Sunday, October 4, 2009

Aquaponics, vermicompost, roof plants update

Note that now I stay at the hostel in the IISc campus. I come home on weekends.

* My aquaponic system:
My aquaponic system is ... well, the transformer of the pump controller is damaged (seems to be due to heat or something).
Now the plants in the tubs are not watered by the fish-water now.
Only the muck collected all these years and rain water (this is the monsoon season now) has kept them green. Including a rice plant which has several rice grains ! This is just one plant from one rice grain that I found in the sack of rice we eat at home. This rice grain was one of the few in the whole sack whose husk was still on it.
From one plant from one rice grain, I have got several (30 to 50?) rice grains on the plant!! What a scale of reproduction!

And the fish - I can't feed them properly as I stay in the IISc campus on weekdays. But they seem very fit (I am not a fish doctor - they just looked fit to me). I have prepared a small, new batch of fish feed (from chickpea flour, ragiflour and curd (yogurt) made into a paste, solidified on a hot dosa plate and cut into small squares. I have put this in the freezer. I shall instruct my parents to feed the fish with this for now, from the IISc campus, through phone during weekdays.

I plan to repair my homemade pump controller in the near future.

* Vermicompost
Yay the worms are doing very well. My mother is religiously collecting bio-degradable kitchen waste garbage in a bucket, and I dump this into the bucket with vermicompost and worms when I come home for the weekend. Vermicomposting is really low maintanance! Its working very well with a little commonsense knowledge from past experience and the internet's vermicomposting websites, and very little work on my side.

* Roof plants
On the roof of my house I have a small patch of soil, the size of a floor mat (common indian floor mat size). It is only a few inches thick. I am a strong believer of liquid gold used in a sensible, safe hygenic manner. I also have tried to innoculate the soil with as much biodiversity as possible. I have added to the soil, a little vermicompost diluted with a lot of water, some water from my aquaponic system, lots of cowdung from the areas around my house. (The cows/buffaloes are grass fed - this is like a village type of area in Bangalore.)

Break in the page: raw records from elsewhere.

(** * Postr: the Twitter adapter, its stream listener and the Tk front end

    A shallow embedding of [postr/twitter_postr.py] and of the posting
    actions of [postr/main2.py], with the properties of the adapter that
    the specification states.

    Python code runs in a state-and-exception monad over a [world]: the
    remote service behind [self.api], the standard output, the pauses
    taken with [time.sleep], the file system and the Tk widgets.  The
    vendor client (tweepy's [API] object), [json.loads] and the inherited
    [user_info] are not part of the repository: they are parameters, and
    so are the two ways in which the platform can refuse a file, a path
    that [open] cannot open and a text that the locale cannot encode. *)

From Stdlib Require Import ZArith List String Ascii Bool Lia.
From stdpp Require Import base gmap strings list pretty.

Local Set Warnings "-register-all".
Local Open Scope string_scope.
Local Open Scope list_scope.
Local Open Scope Z_scope.

(** ** Python values, exceptions and results *)

Module Py.

(** The exception classes that occur in the modelled code.  The last
    three derive from [BaseException] only. *)
Inductive exn_class :=
| KeyError | TypeError | IndexError | ValueError | JSONDecodeError
| OSError | IsADirectoryError | AttributeError | TweepError | TclError
| UnicodeEncodeError
| KeyboardInterrupt | SystemExit | GeneratorExit.

(** An exception instance: its class and the text [str(e)] gives. *)
Record exn := Exn { exn_cls : exn_class; exn_str : string }.

(** [isinstance(e, Exception)] *)
Definition is_Exception (e : exn) : bool :=
  match exn_cls e with
  | KeyboardInterrupt | SystemExit | GeneratorExit => false
  | _ => true
  end.

(** [isinstance(e, BaseException)] *)
Definition is_BaseException (e : exn) : bool := true.

(** What a call does: it returns a value or raises. *)
Inductive result (A : Type) :=
| Return (a : A)
| Raise (e : exn).
Arguments Return {A} a.
Arguments Raise {A} e.

Definition raised {A} (r : result A) : bool :=
  match r with Raise _ => true | Return _ => false end.

(** The values [json.loads] produces. *)
Inductive json :=
| JNone
| JBool (b : bool)
| JInt (n : Z)
| JFloat (lexeme : string)
| JStr (s : string)
| JList (l : list json)
| JDict (items : list (string * json)).

(** The type name used in error messages, [type(v).__name__]. *)
Definition type_name (v : json) : string :=
  match v with
  | JNone => "NoneType"
  | JBool _ => "bool"
  | JInt _ => "int"
  | JFloat _ => "float"
  | JStr _ => "str"
  | JList _ => "list"
  | JDict _ => "dict"
  end.
(** * prepare_smbless.py: the helper-tool build orchestrator

    A shallow embedding of [src/prepare_smbless.py].  The script is a
    straight line of effects: it prints, creates a directory, shells out
    twice and prints again.  Effects are modelled by a state-and-exception
    monad over a [World] that holds the filesystem and the trace of
    everything the process has done so far. *)

From stdpp Require Import gmap list strings.
From Stdlib Require Import ZArith NArith Ascii Lia.

Local Open Scope Z_scope.

(** ** Python text *)

(** A Python [str] is a sequence of Unicode code points. *)
Abbreviation str := (list N).

(** A source literal made of ASCII characters only. *)
Fixpoint lit (s : string) : str :=
  match s with
  | EmptyString => []
  | String a s' => N_of_ascii a :: lit s'
  end.

(** The escape [\n] and the double quote, which the literals of the
    script contain. *)
Definition nl : str := [10%N].
Definition dq : str := [34%N].

(** [str.strip()] without argument removes the characters for which
    CPython's [Py_UNICODE_ISSPACE] holds. *)
Definition isspace (c : N) : bool :=
  ((9 <=? c) && (c <=? 13) || (28 <=? c) && (c <=? 32)
   || (c =? 133) || (c =? 160) || (c =? 5760)
   || (8192 <=? c) && (c <=? 8202)
   || (c =? 8232) || (c =? 8233) || (c =? 8239) || (c =? 8287)
   || (c =? 12288))%N.

Fixpoint lstrip (s : str) : str :=
  match s with
  | [] => []
  | c :: s' => if isspace c then lstrip s' else s
  end.

Definition rstrip (s : str) : str := rev (lstrip (rev s)).

Definition strip (s : str) : str := rstrip (lstrip s).

(** What "leading and trailing whitespace stripped" means, in the words of
    the specification: [t] is [s] without a whitespace-only prefix and a
    whitespace-only suffix, and [t] neither starts nor ends with
    whitespace. *)
Definition stripped_of (s t : str) : Prop :=
  ∃ l r, s = l ++ t ++ r
         ∧ Forall (λ c, isspace c = true) l
         ∧ Forall (λ c, isspace c = true) r
         ∧ (∀ c, head t = Some c → isspace c = false)
         ∧ (∀ c, last t = Some c → isspace c = false).


(** ** Configuration *)

Definition HELPER_ID : str := lit "com.lowdata.helper".
Definition APP_ID : str := lit "com.tonalphoto.tech.LowData".
Definition TEAM_ID : str := lit "85QL287QYW".
Definition HELPER_SOURCE : str := lit "LowDataHelper/main.swift".
Definition BUILD_DIR : str := lit "build".

(** ** The world the script runs in *)

Inductive node := Dir | File.

(** The filesystem as seen from the working directory: what each relative
    path names, and whether the kernel lets the process create entries
    there. *)
Record FS := mkFS {
  nodes : gmap str node;
  cwd_writable : bool
}.

Inductive errno := EEXIST | EACCES.

(** [subprocess.CompletedProcess], with both streams captured as text. *)
Record CompletedProcess := mkCompleted {
  returncode : Z;
  stdout : str;
  stderr : str
}.

Global Instance CompletedProcess_eq_dec : EqDecision CompletedProcess.
Proof. solve_decision. Defined.

Inductive Stream := sys_stdout | sys_stderr.

Global Instance Stream_eq_dec : EqDecision Stream.
Proof. solve_decision. Defined.

(** Everything observable the process does, in order. *)
Inductive Event :=
| EvWrite (file : Stream) (text : str)
| EvMakedirs (name : str) (exist_ok : bool)
| EvRun (cmd : str) (result : CompletedProcess).

Global Instance Event_eq_dec : EqDecision Event.
Proof. solve_decision. Defined.

Record World := mkWorld {
  argv : list str;
  fs : FS;
  trace : list Event
}.

(** What [/bin/sh -c cmd] does: the completed process it yields and the
    filesystem it leaves behind.  It belongs to the environment, and every
    statement below is for an arbitrary one. *)
Definition Shell := str → FS → CompletedProcess * FS.

Inductive exn :=
| SystemExit (code : Z)
| OSError (e : errno).

Inductive Result (A : Type) :=
| Ok (a : A)
| Raise (e : exn).
Arguments Ok {A} a.
Arguments Raise {A} e.

(** A statement: it runs in a world, and either completes with a value or
    raises, leaving a world behind either way. *)
Definition M (A : Type) : Type := World → Result A * World.

Global Instance M_ret : MRet M := λ A a w, (Ok a, w).

Global Instance M_bind : MBind M := λ A B f m w,
  match m w with
  | (Ok a, w') => f a w'
  | (Raise e, w') => (Raise e, w')
  end.

Definition emit (e : Event) (w : World) : World :=
  {| argv := argv w; fs := fs w; trace := trace w ++ [e] |}.

(** [print(s, file=f)]: the text and the line end go to the stream. *)
Definition print_to (file : Stream) (s : str) : M unit :=
  λ w, (Ok (), emit (EvWrite file (s ++ nl)) w).

(** [print(s)]: [file] defaults to [sys.stdout]. *)
Definition print (s : str) : M unit := print_to sys_stdout s.

(** [exit(code)] raises [SystemExit]. *)
Definition exit {A} (code : Z) : M A :=
  λ w, (Raise (SystemExit code), w).

(** The [mkdir] system call on a path of one component. *)
Definition mkdir (name : str) (f : FS) : errno + FS :=
  match nodes f !! name with
  | Some _ => inl EEXIST
  | None =>
      if cwd_writable f
      then inr {| nodes := <[name := Dir]> (nodes f);
                  cwd_writable := cwd_writable f |}
      else inl EACCES
  end.

Definition isdir (name : str) (f : FS) : bool :=
  match nodes f !! name with
  | Some Dir => true
  | _ => false
  end.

So now the roof actually has 8+ corn plants! They are now having some corn like things on the tops of the stalks, I have to wait and see what they mature into.
I dislike buying seeds from a seed 'manufacturer'. I believe plants have been there long before our industrialized seed 'manufacturing'. They can surely grow and reproduce on the own, if we only let them!
The corn seeds I used were actually ones from a half kilogram batch bought for eating purposes.

I also have on the roof, chickpea plants which have already produced chickpeas long ago. Some corriander that bolted, but I'll let the seeds from the bolted plants fall and reseed themselves! I like 'natural'. Our job is easier if we only have to assist nature, not control it. (We can control it after we have understood it, right now we have understood very little about all the bacteria and interactions in natural biodiversity and how plants exactly work.)

I also have two tomato plants that have come up on their own. (Some tomato pulp must have probably, accidentally fallen on the soil). They are producing tomatoes.

I have also planted lots of potato plants from the separted eyes of a few potatoes. They are also quite big plants now. Haven't dug up to see if there are any potatoes but I don't care. Let them grow all they want. If they dry up, the new potatoes under the soil will produce new plants. A stage will reach when I can just dig and find atleast a few potatoes anytime I want.

All this has managed to sustain itself on the monsoon rains and maybe my mother's occasional watering. I come home only on weekends, remember?


  1. what is your take on vermicomposting bin's that are too wet? it seems everything I put inside to feed the worms is too wet in content. should I make wholes at the bottom for water to escape?

  2. Yes of course, depends on the bin (material - is it porous like wood or clay or non-porous like plastic) too. If plastic/non-porous, holes to drain definitely help. Too much water makes the thing anaerobic and thus, also stinky. Then the worms also try to run away from the anaerobic stench.

    The secret to a working bin, is good air AND moisture. (you can see when there access to air, anaerobic stink is replaced by a pleasant earth smell).